Following the standard LIBERO evaluation protocol (50 trials per task per
suite). Numbers are success rates (↑).

| Step | libero_goal | libero_object | libero_spatial | **Avg (3 suites)** |
| ---: | ---: | ---: | ---: | ---: |
| 30k | 0.908 | 0.980 | 0.880 | 0.923 |
| 40k | 0.948 | 0.990 | 0.884 | 0.941 |
| **50k** | **0.944** | **0.990** | **0.906** | **0.947** |

> `libero_10` was not evaluated for this run.  
> Best checkpoint: **`steps_50000_pytorch_model.pt`** — avg **94.7 %** across libero_goal / object / spatial.

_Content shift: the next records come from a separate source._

(* ===== verification/Heap.v ===== *)
(** * Heap: mm/heap.c

    The slab allocator.  [heap_mem] holds the words of the heap that the free
    lists are made of ([next] of a free object at the object's address);
    [heap_cache] is the part of the array in use, [heap_cache_size] its
    length; a pointer to a slab is its index. *)
From S2P Require Import Prelude Bitmap Pmm.

Definition HEAP_SLAB_PAGES := 4.
Definition HEAP_LGSLAB_PAGES := 10.
Definition HEAP_BASE := VIRT_BASE + 1 * 1024 * 4096.
Definition HEAP_SIZE := 2 * 1024 * 4096.
(** [sizeof(heap_slab_freelist_t)] *)
Definition FREELIST_SIZE := 4.

Record heap_slab := HeapSlab {
  sl_start : Z;
  sl_first : Z;
  sl_object_size : Z;
  sl_inuse : Z;
  sl_large : bool
}.

Record heap := Heap {
  kheap_bitmap : bitmap;
  heap_cache : list heap_slab;
  heap_mem : gmap Z Z;
  imalloc_ptr : Z
}.
Definition heap_cache_size (h : heap) : Z := zlen (heap_cache h).

Definition kimalloc (h : heap) (count : Z) : heap * Z :=
  (Heap (kheap_bitmap h) (heap_cache h) (heap_mem h) (u32 (imalloc_ptr h + count)), imalloc_ptr h).

Definition slab_pages (large : bool) : Z := if negb large then HEAP_SLAB_PAGES else HEAP_LGSLAB_PAGES.
Definition slab_has_addr (slab : heap_slab) (addr : Z) : bool :=
  (sl_start slab <=? addr) && (addr <? u32 (sl_start slab + slab_pages (sl_large slab) * 4096)).

(** The loop that threads the free list from [current], objects [i] to
    [count - 1]; the last one gets NULL. *)
Fixpoint init_freelist (n : nat) (start size current i : Z) (mem : gmap Z Z) : gmap Z Z :=
  match n with
  | O => <[current := 0]> mem
  | S n => let next := u32 (start + i * size) in
           init_freelist n start size next (i + 1) (<[current := next]> mem)
  end.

For comparison with other StarVLA frameworks see the
[StarVLA Model Zoo](https://github.com/starVLA/starVLA/blob/main/docs/model_zoo.md).

---

## Repository Layout

```
.
├── README.md                 # this model card
├── config.yaml               # training config
├── run_libero_train.sh       # launch script used for this run
├── dataset_statistics.json   # per-dataset action/state normalisation stats
├── summary.jsonl             # training step summary
├── logs/                     # per-suite evaluation logs
│   ├── libero_goal/
│   ├── libero_object/
│   └── libero_spatial/
├── videos/                   # evaluation rollout videos
└── checkpoints/
    ├── steps_50000_pytorch_model.pt   # ← recommended checkpoint
    ├── steps_40000_pytorch_model.pt
    └── steps_30000_pytorch_model.pt
```

---

## How to Use

```bash
git clone https://github.com/starVLA/starVLA.git
cd starVLA
# Follow installation instructions in the StarVLA README.
```

```python
from huggingface_hub import snapshot_download
from starVLA.model.framework.tools import load_framework_from_checkpoint

ckpt_dir = snapshot_download("StarVLA/Qwen3VL-CosmoPredict2GR00T-LIBERO-4in1")

policy = load_framework_from_checkpoint(
    framework_name="CosmoPredict2GR00T",
    config_path=f"{ckpt_dir}/config.yaml",
    checkpoint_path=f"{ckpt_dir}/checkpoints/steps_50000_pytorch_model.pt",
)
# policy.predict_action(images, instruction, state) -> action chunk (8 × 7)
```

For end-to-end LIBERO evaluation see
[`examples/LIBERO`](https://github.com/starVLA/starVLA/tree/main/examples/LIBERO).

---

## Intended Use & Limitations

**Intended use.** Research on vision-language-action models, LIBERO tabletop
manipulation benchmarks, and as a baseline for dual VLM + world-model
conditioning architectures.

**Out-of-scope / limitations.** This model is trained exclusively on LIBERO
simulation data with WidowX-style delta end-effector control. Real-robot
transfer and cross-embodiment generalisation have not been evaluated.
Performance may degrade on out-of-distribution scenes, objects, or
instructions not present in the LIBERO training split.